RECORD EXTRACTS Start Marker

(** two digits, read as a number *)
Definition m_two (lo1 hi1 lo2 hi2 : Z) : matcher Z :=
  m_bind (m_digit lo1 hi1) (fun a =>
  m_bind (m_digit lo2 hi2) (fun b s => [(10 * a + b, s)])).

Definition m_one (lo hi : Z) : matcher Z := m_digit lo hi.

(** the regular expression of each directive, alternatives in order *)
Definition directive_re (d : directive) : matcher Z :=
  match d with
  | dY => (* \d\d\d\d *)
      m_bind (m_digit 0 9) (fun a =>
      m_bind (m_digit 0 9) (fun b =>
      m_bind (m_digit 0 9) (fun c =>
      m_bind (m_digit 0 9) (fun e s =>
        [(1000 * a + 100 * b + 10 * c + e, s)]))))
  | dm => (* 1[0-2]|0[1-9]|[1-9] *)
      m_alt (m_two 1 1 0 2) (m_alt (m_two 0 0 1 9) (m_one 1 9))
  | dd => (* 3[0-1]|[1-2]\d|0[1-9]|[1-9]| [1-9] *)
      m_alt (m_two 3 3 0 1) (m_alt (m_two 1 2 0 9) (m_alt (m_two 0 0 1 9)
        (m_alt (m_one 1 9)
               (m_bind (m_char " ") (fun _ => m_one 1 9)))))
  | dH => (* 2[0-3]|[0-1]\d|\d *)
      m_alt (m_two 2 2 0 3) (m_alt (m_two 0 1 0 9) (m_one 0 9))
  | dM => (* [0-5]\d|\d *)
      m_alt (m_two 0 5 0 9) (m_one 0 9)
  | dS => (* 6[0-1]|[0-5]\d|\d *)
      m_alt (m_two 6 6 0 1) (m_alt (m_two 0 5 0 9) (m_one 0 9))
  end.

Definition set_field (d : directive) (v : Z) (f : fields) : fields :=
  match d with
  | dY => mk_fields v (month f) (day f) (hour f) (minute f) (second f) (microsecond f)
  | dm => mk_fields (year f) v (day f) (hour f) (minute f) (second f) (microsecond f)
  | dd => mk_fields (year f) (month f) v (hour f) (minute f) (second f) (microsecond f)
  | dH => mk_fields (year f) (month f) (day f) v (minute f) (second f) (microsecond f)
  | dM => mk_fields (year f) (month f) (day f) (hour f) v (second f) (microsecond f)
  | dS => mk_fields (year f) (month f) (day f) (hour f) (minute f) v (microsecond f)
  end.

Fixpoint match_format (fmt : list item) (f : fields) : matcher fields :=
  match fmt with
  | [] => fun s => [(f, s)]
  | Dir d :: fmt' =>
      m_bind (directive_re d) (fun v => match_format fmt' (set_field d v f))
  | Lit c :: fmt' =>
      m_bind (m_char c) (fun _ => match_format fmt' f)
  end.

(** the values of the fields no directive sets *)
Definition default_fields : fields := mk_fields 1900 1 1 0 0 0 0.

Definition strptime (s : string) (fmt : list item) : result Z :=
  match match_format fmt default_fields s with
  | [] => Raise ValueError                     (* does not match format *)
  | (f, rest) :: _ =>
      match rest with
      | EmptyString =>
          if check_fields f then Ok (to_timeline f)
          else Raise ValueError                (* field out of range *)
      | String _ _ => Raise ValueError         (* unconverted data remains *)
      end
  end.

End DateText.

(** ** The two conversions of the program (lines 20-34) *)

Module Conversions.
Import Text DateText.

Definition string_to_datetime (string : string) : result Z :=
  strptime (drop_last6 string) FORMAT.

Definition datetime_to_string (datetime_object : Z) : string :=
  strftime datetime_object (FORMAT ++ OFFSET).

End Conversions.

(** ** Decoded JSON: the values [response.json()] is made of *)

Module Json.

Inductive json : Type :=
| JNull                               (* None *)
| JBool (b : bool)
| JInt (n : Z)
| JFloat (q : Qc)                     (* a finite float, by its exact value *)
| JStr (s : string)
| JArr (l : list json)
| JObj (kv : list (string * json)).   (* a dict, keys in insertion order *)

Fixpoint assoc (key : string) (kv : list (string * json)) : option json :=
  match kv with
  | [] => None
  | (k, v) :: kv' => if String.eqb k key then Some v else assoc key kv'
  end.

(** [v[key]] for a string [key] *)
Definition getitem (v : json) (key : string) : result json :=
  match v with
  | JObj kv =>
      match assoc key kv with
      | Some x => Ok x
      | None => Raise (KeyError (KStr key))
      end
  | _ => Raise TypeError    (* not subscriptable, or indices must be integers *)
  end.

Fixpoint chars (s : string) : list json :=
  match s with
  | EmptyString => []
  | String c s' => JStr (String c EmptyString) :: chars s'
  end.

(** the items [for j in v] goes through *)
Definition iter (v : json) : result (list json) :=
  match v with
  | JArr l => Ok l
  | JObj kv => Ok (map (fun p => JStr (fst p)) kv)
  | JStr s => Ok (chars s)
  | _ => Raise TypeError    (* object is not iterable *)
  end.

(** the number a value counts as in a comparison, if it is a number *)
Definition number (v : json) : option Qc :=
  match v with
  | JBool b => Some (Qc_of_Z (if b then 1 else 0))
  | JInt n => Some (Qc_of_Z n)
  | JFloat q => Some q
  | _ => None
  end.

(** [max(m, v)] where [m] is a number: [v] if [v > m], else [m] *)
Definition py_max (m v : json) : result json :=
  match number v, number m with
  | Some x, Some y => Ok (if decide (y < x)%Qc then v else m)
  | _, _ => Raise TypeError  (* '>' not supported between these types *)
  end.

(** the value under a path of keys, when every step finds a dict with the key *)
Fixpoint lookup_path (path : list string) (v : json) : option json :=
  match path with
  | [] => Some v
  | key :: path' =>
      match v with
      | JObj kv =>
          match assoc key kv with
          | Some x => lookup_path path' x
          | None => None
          end
      | _ => None
      end
  end.

End Json.

(** ** Transport: [request] (lines 36-63) *)

Module Transport.
Import Text Json.

Record response : Type := mk_response {
  status_code : Z;
  json_body : option json      (* [None]: the body is not JSON *)
}.

(** what one call of [requests.post] does *)
Inductive outcome : Type :=
| Responded (r : response)
| TimedOut                     (* raises requests.exceptions.ReadTimeout *)
| Failed (tag : string).       (* raises any other exception *)

(** The service: the outcome of the [k]-th POST of the run, given its body. *)
Definition network : Type := nat -> string -> outcome.

(** A computation that posts: from the number of POSTs issued so far to a
    result and the new number; [None] when a loop ran out of fuel. *)
Definition io (A : Type) : Type := nat -> option (result A * nat).

Definition io_ret {A : Type} (a : A) : io A := fun k => Some (Ok a, k).

Definition io_raise {A : Type} (e : exn) : io A := fun k => Some (Raise e, k).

RECORD EXTRACTS End Marker

> [WHAT YOU SHOULD DO] The first line of the entries above and every line after it, up to and including the line with "(* 1[0-2]|0[1-9]|[1-9] *)", should be set down exactly.

> [TASK ANSWER]
(** two digits, read as a number *)
Definition m_two (lo1 hi1 lo2 hi2 : Z) : matcher Z :=
  m_bind (m_digit lo1 hi1) (fun a =>
  m_bind (m_digit lo2 hi2) (fun b s => [(10 * a + b, s)])).

Definition m_one (lo hi : Z) : matcher Z := m_digit lo hi.

(** the regular expression of each directive, alternatives in order *)
Definition directive_re (d : directive) : matcher Z :=
  match d with
  | dY => (* \d\d\d\d *)
      m_bind (m_digit 0 9) (fun a =>
      m_bind (m_digit 0 9) (fun b =>
      m_bind (m_digit 0 9) (fun c =>
      m_bind (m_digit 0 9) (fun e s =>
        [(1000 * a + 100 * b + 10 * c + e, s)]))))
  | dm => (* 1[0-2]|0[1-9]|[1-9] *)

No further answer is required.